Su gran jugada maestra en la rutina diaria consiste en enredarte a través del chantaje emocional y las sonrisas falsas para boicotear tus horarios. Piscis vendrá a tu mesa con los ojos llenos de drama, rogándote que por favor le cambies el día de trabajo o el turno porque tiene una crisis personal o se encuentra mal, asegurándote con total dulzura que no te preocupes, que ella o él mismo se encargará de avisar al jefe de inmediato. Lo perverso de estos trabajadores es que en cuanto logran su objetivo, su pereza emocional se activa y se desentienden del trato por completo; no le dicen absolutamente nada a la directiva, dejándote a ti vendida y en el absoluto limbo ante los superiores, para que seas tú quien pague las consecuencias de una falta injustificada mientras ellos se quedan en su nube tan tranquilos.

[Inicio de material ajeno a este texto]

(* ===== verification/AudioDemos.v ===== *)
(** * The audio examples

    Models the three audio programs of src/examples: [tts_piper_local] (text to a WAV file),
    [stt_whisper_local] (a WAV file to a transcript) and [tts_elevenlabs_alignment] (text to
    an MP3 file with its alignment), each a [main] around one runner of the library.
    Arguments, environment and files are parameters; what a program prints is a list of
    lines, without the column widths.  The first two compose: the file the one writes is
    read by the other. *)
From Stdlib Require Import SpecFloat.
From S2P Require Import Prelude F64 Runtime Deployment Tokens Text Audio Runner.
From S2P Require Import AudioProvider Synthesis Session ElevenLabs WavDecode Whisper Piper.

(** [anyhow]: the context a failure carries, with the runner's error where there is one. *)
Inductive DemoFailure : Type :=
  | DF_Missing (context : string)
  | DF_Io (context : string)
  | DF_Client (e : string)
  | DF_Inference (context : string) (e : InferenceError).

(** [text.chars().count() as u32]. *)
Definition char_count (text : string) : Z := wrap_u32 (Z.of_nat (length (Text.chars text))).

(** ** [tts_piper_local] *)

Definition piper_demo_config (voice_path : string) : PiperConfig := {|
  pc_voice_path := voice_path; pc_voice_manifest_path := None; pc_speaker_id := None;
  pc_length_scale := f32_of_Z 1;
  pc_noise_scale := f32_div (f32_of_Z 667) (f32_of_Z 1000);
  pc_noise_w := f32_div (f32_of_Z 8) (f32_of_Z 10);
  pc_chunk_samples := 4096; pc_intra_threads := None
|}.
Definition piper_demo_batch {Url} (text : string) : SpeechBatch Url := {|
  sb_request_id := "cli"; sb_model := "piper"; sb_text := text; sb_voice := VR_Named "default";
  sb_options := SynthOptions_default; sb_stream := true; sb_emit_alignment := false;
  sb_estimated_characters := char_count text
|}.
(** The loop over the stream: the samples so far and the rate of the last chunk. *)
Fixpoint piper_collect (items : list (InferenceResult SpeechChunk)) (pcm : Bytes) (sample_rate : Z) :
  result DemoFailure (Bytes * Z) :=
  match items with
  | [] => Ok (pcm, sample_rate)
  | Err e :: _ => Err (DF_Inference "chunk" e)
  | Ok chunk :: rest =>
      let sample_rate := sample_rate_hz (sc_params chunk) in
      let pcm := pcm ++ sc_audio_pcm_chunk chunk in
      if sc_is_final chunk then Ok (pcm, sample_rate) else piper_collect rest pcm sample_rate
  end.
(** What [write_wav] writes. *)
Definition write_wav (pcm : Bytes) (sample_rate channels : Z) : Bytes :=
  let byte_rate := wrap_u32 (wrap_u32 (sample_rate * channels) * 2) in
  let data_len := wrap_u32 (blen pcm) in
  let riff_len := wrap_u32 (36 + data_len) in
  string_bytes "RIFF" ++ to_le_bytes 4 riff_len ++ string_bytes "WAVE" ++
  string_bytes "fmt " ++ to_le_bytes 4 16 ++ to_le_bytes 2 1 ++ to_le_bytes 2 channels ++
  to_le_bytes 4 sample_rate ++ to_le_bytes 4 byte_rate ++ to_le_bytes 2 (wrap_u16 (channels * 2)) ++
  to_le_bytes 2 16 ++ string_bytes "data" ++ to_le_bytes 4 data_len ++ pcm.

Section piper_demo.
Context {Session Url : Type} (exists_ : string → bool) (fs_read : string → result string Bytes)
  (parse_manifest : Bytes → result string PiperVoiceManifest)
  (commit_from_file : option Z → string → result string Session)
  (session_run : Session → list (string * Tensor) → result string (list (string * option (list f32)))).
(** Creating a file and writing it. *)
Variable fs_write : string → Bytes → result string unit.

(** [main]: the path and the contents of the file written. *)
Definition piper_main (arg1 : option string) (env : string → option string) : result DemoFailure (string * Bytes) :=
  let text := default "həloʊ" arg1 in
  match env "PIPER_VOICE_PATH" with
  | None => Err (DF_Missing "set PIPER_VOICE_PATH to a Piper .onnx voice")
  | Some voice_path =>
      let out_path := default "piper_out.wav" (env "PIPER_OUT_PATH") in
      let runner := piper_new (Session := Session) (piper_demo_config voice_path) in
      let? handle := map_err (DF_Inference "speak")
        (snd (piper_speak (Url := Url) exists_ fs_read parse_manifest commit_from_file session_run
                runner (piper_demo_batch text))) in
      let? out := piper_collect (into_stream handle) [] 22050 in
      let file := write_wav (fst out) (snd out) 1 in
      let? _ := map_err DF_Io (fs_write out_path file) in
      Ok (out_path, file)
  end.
End piper_demo.

(** ** [stt_whisper_local] *)

Inductive TranscriptLine : Type :=
  | TL_Segment (start_ms end_ms : Z) (text : string)
  | TL_Word (start_ms end_ms : Z) (confidence : f32) (text : string).
Definition word_line (w : WordTiming) : TranscriptLine :=
  TL_Word (wt_start_ms w) (wt_end_ms w) (default (S754_zero false) (wt_confidence w)) (wt_text w).
Definition chunk_lines (want_words : bool) (c : TranscriptChunk) : list TranscriptLine :=
  TL_Segment (tc_start_ms c) (tc_end_ms c) (str_trim (tc_text c)) ::
  (if want_words then word_line <$> tc_words c else []).
Fixpoint transcript_print (want_words : bool) (items : list (InferenceResult TranscriptChunk)) :
  list TranscriptLine * result DemoFailure unit :=
  match items with
  | [] => ([], Ok ())
  | Err e :: _ => ([], Err (DF_Inference "chunk" e))
  | Ok c :: rest =>
      if tc_is_final c then (chunk_lines want_words c, Ok ())
      else let '(out, r) := transcript_print want_words rest in (chunk_lines want_words c ++ out, r)
  end.
Definition wants_words (v : option string) : bool :=
  match v with
  | Some v => bool_decide (v = "1") || bool_decide (to_ascii_lowercase v = "true")
  | None => false
  end.
Definition whisper_demo_config (model : string) (want_words : bool) : WhisperConfig := {|
  wc_model_path := model; wc_language := None; wc_n_threads := None; wc_translate := false;
  wc_word_timestamps := want_words; wc_sample_rate_hz := default_sample_rate
|}.
Definition wav_payload {Url} (wav : Bytes) : AudioPayload Url :=
  AP_Bytes wav {| sample_rate_hz := 16000; channels := 1; format := AF_Wav |}.
Definition whisper_demo_batch {Url Receiver} (wav : Bytes) (want_words : bool) : AudioBatch Url Receiver := {|
  ab_request_id := "cli"; ab_model := "whisper-local"; ab_input := AI_Static (wav_payload wav);
  ab_stream := false;
  ab_options := AO_Transcribe {| to_language := None; interim_results := false; word_timestamps := want_words;
                                 diarize := false; to_prompt := None; to_temperature := None |};
  ab_estimated_units := 1
|}.

Section whisper_demo.
Context {Ctx WState Url Receiver : Type} (is_file : string → bool) (new_context : string → result string Ctx)
  (create_state : Ctx → result string WState)
  (full : WState → FullParams → list f32 → WState * result string unit)
  (full_n_segments : WState → Z) (get_segment : WState → Z → option Segment)
  (build : Build) (lossy : Bytes → string) (fs_read : string → result (bool * string) Bytes).
Definition demo_whisper_execute (cfg : WhisperConfig) (batch : AudioBatch Url Receiver) :=
  snd <$> whisper_execute is_file new_context create_state full full_n_segments get_segment build lossy fs_read
    (whisper_new cfg) batch.
(** [None]: a panic of the decoder. *)
Definition whisper_main (arg1 : option string) (env : string → option string) :
  option (list TranscriptLine * result DemoFailure unit) :=
  match arg1 with
  | None => Some ([], Err (DF_Missing "usage: stt_whisper_local <path-to-wav>"))
  | Some wav_path =>
      match env "WHISPER_MODEL_PATH" with
      | None => Some ([], Err (DF_Missing "set WHISPER_MODEL_PATH to a ggml whisper model"))
      | Some model =>
          let want_words := wants_words (env "WHISPER_WORD_TIMESTAMPS") in
          match fs_read wav_path with
          | Err _ => Some ([], Err (DF_Io "read wav"))
          | Ok wav_bytes =>
              handle ← demo_whisper_execute (whisper_demo_config model want_words)
                         (whisper_demo_batch wav_bytes want_words);
              Some match handle with
                   | Err e => ([], Err (DF_Inference "execute_audio" e))
                   | Ok h => transcript_print want_words (into_stream h)
                   end
          end
      end
  end.
End whisper_demo.

(** ** [tts_elevenlabs_alignment] *)

Definition DEFAULT_VOICE : string := "21m00Tcm4TlvDq8ikWAM".
Inductive AlignmentLine : Type :=
  | AL_Frame (idx : Z) (chars bytes : Z) (is_final : bool)
  | AL_Char (text : string) (start_ms end_ms : Z)
  | AL_Wrote (bytes : Z) (out_path : string) (alignment_frames : Z).
Definition alignment_lines (frame_idx : Z) (c : SpeechChunk) : list AlignmentLine :=
  match sc_alignment c with
  | Some a =>
      AL_Frame frame_idx (Z.of_nat (length (al_words a))) (blen (sc_audio_pcm_chunk c)) (sc_is_final c) ::
      ((λ w, AL_Char (wt_text w) (wt_start_ms w) (wt_end_ms w)) <$> take 8 (al_words a))
  | None => []
  end.
Fixpoint alignment_collect (items : list (InferenceResult SpeechChunk)) (audio : Bytes) (frame_idx : Z) :
  list AlignmentLine * result DemoFailure (Bytes * Z) :=
  match items with
  | [] => ([], Ok (audio, frame_idx))
  | Err e :: _ => ([], Err (DF_Inference "chunk" e))
  | Ok chunk :: rest =>
      let audio := audio ++ sc_audio_pcm_chunk chunk in
      let lines := alignment_lines frame_idx chunk in
      if sc_is_final chunk then (lines, Ok (audio, frame_idx))
      else let '(out, r) := alignment_collect rest audio (wrap_u32 (frame_idx + 1)) in (lines ++ out, r)
  end.
Definition alignment_batch {Url} (text voice : string) : SpeechBatch Url := {|
  sb_request_id := "cli"; sb_model := "eleven_turbo_v2_5"; sb_text := text; sb_voice := VR_Id voice;
  sb_options := SynthOptions_default; sb_stream := true; sb_emit_alignment := true;
  sb_estimated_characters := char_count text
|}.

Section elevenlabs_demo.
Context {Url Client : Type} `{!UrlOps Url}.
Variable build_client : Timeouts → string → result string Client.
Variable fs_write : string → Bytes → result string unit.
(** [SpeechRunner::speak] of the runner built, with its sockets and its client. *)
Variable speak : ElevenLabsTtsRunner Url → SpeechBatch Url → InferenceResult (RunHandle SpeechChunk).

(** [None]: a static URL of the defaults did not parse, a panic. *)
Definition alignment_main (arg1 arg2 : option string) (env : string → option string) :
  option (list AlignmentLine * result DemoFailure unit) :=
  let text := default "Hello from atomr-infer." arg1 in
  let voice := default DEFAULT_VOICE arg2 in
  let out_path := default "elevenlabs_out.mp3" (env "ELEVEN_OUT_PATH") in
  match env "ELEVEN_API_KEY" with
  | None => Some ([], Err (DF_Missing "set ELEVEN_API_KEY to your bearer token"))
  | Some api_key =>
      cfg ← defaults_for_elevenlabs (ES_Env "ELEVEN_API_KEY");
      Some
        (let opened :=
           let? _ := map_err DF_Client (build_client Timeouts_default "tts-elevenlabs-example/0") in
           let? runner := map_err (DF_Inference "") (elevenlabs_new cfg api_key) in
           map_err (DF_Inference "speak") (speak runner (alignment_batch text voice)) in
         match opened with
         | Err e => ([], Err e)
         | Ok handle =>
             let '(out, r) := alignment_collect (into_stream handle) [] 0 in
             match r with
             | Err e => (out, Err e)
             | Ok (audio, frame_idx) =>
                 match fs_write out_path audio with
                 | Err _ => (out, Err (DF_Io "write output"))
                 | Ok _ => (out ++ [AL_Wrote (blen audio) out_path frame_idx], Ok ())
                 end
             end
         end)
  end.
End elevenlabs_demo.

El verdadero peligro de estos compañeros explota en el momento en el que el jefe descubre el caos de los horarios y tú decides confrontar a Piscis delante de la plantilla por su irresponsabilidad. Lejos de pedir disculpas, Piscis activará de inmediato el teatro del mártir incomprendido: se tragará el veneno en silencio de frente, pero empezará a llorar por los rincones o a fingir dolencias corporales repentinas ante los demás para que todo el departamento te juzgue a ti como a una persona cruel, mala y despiadada. Hacen luz de gas espiritual de una forma tan sutil que reescriben la historia de la oficina, esparciendo mentiras por la espalda para convencer al clan de que tú los estás acosando, dejándote a ti con el estómago cerrado de la ansiedad mientras el verdadero saboteador del pasillo se consuela con la compasión de todo el equipo.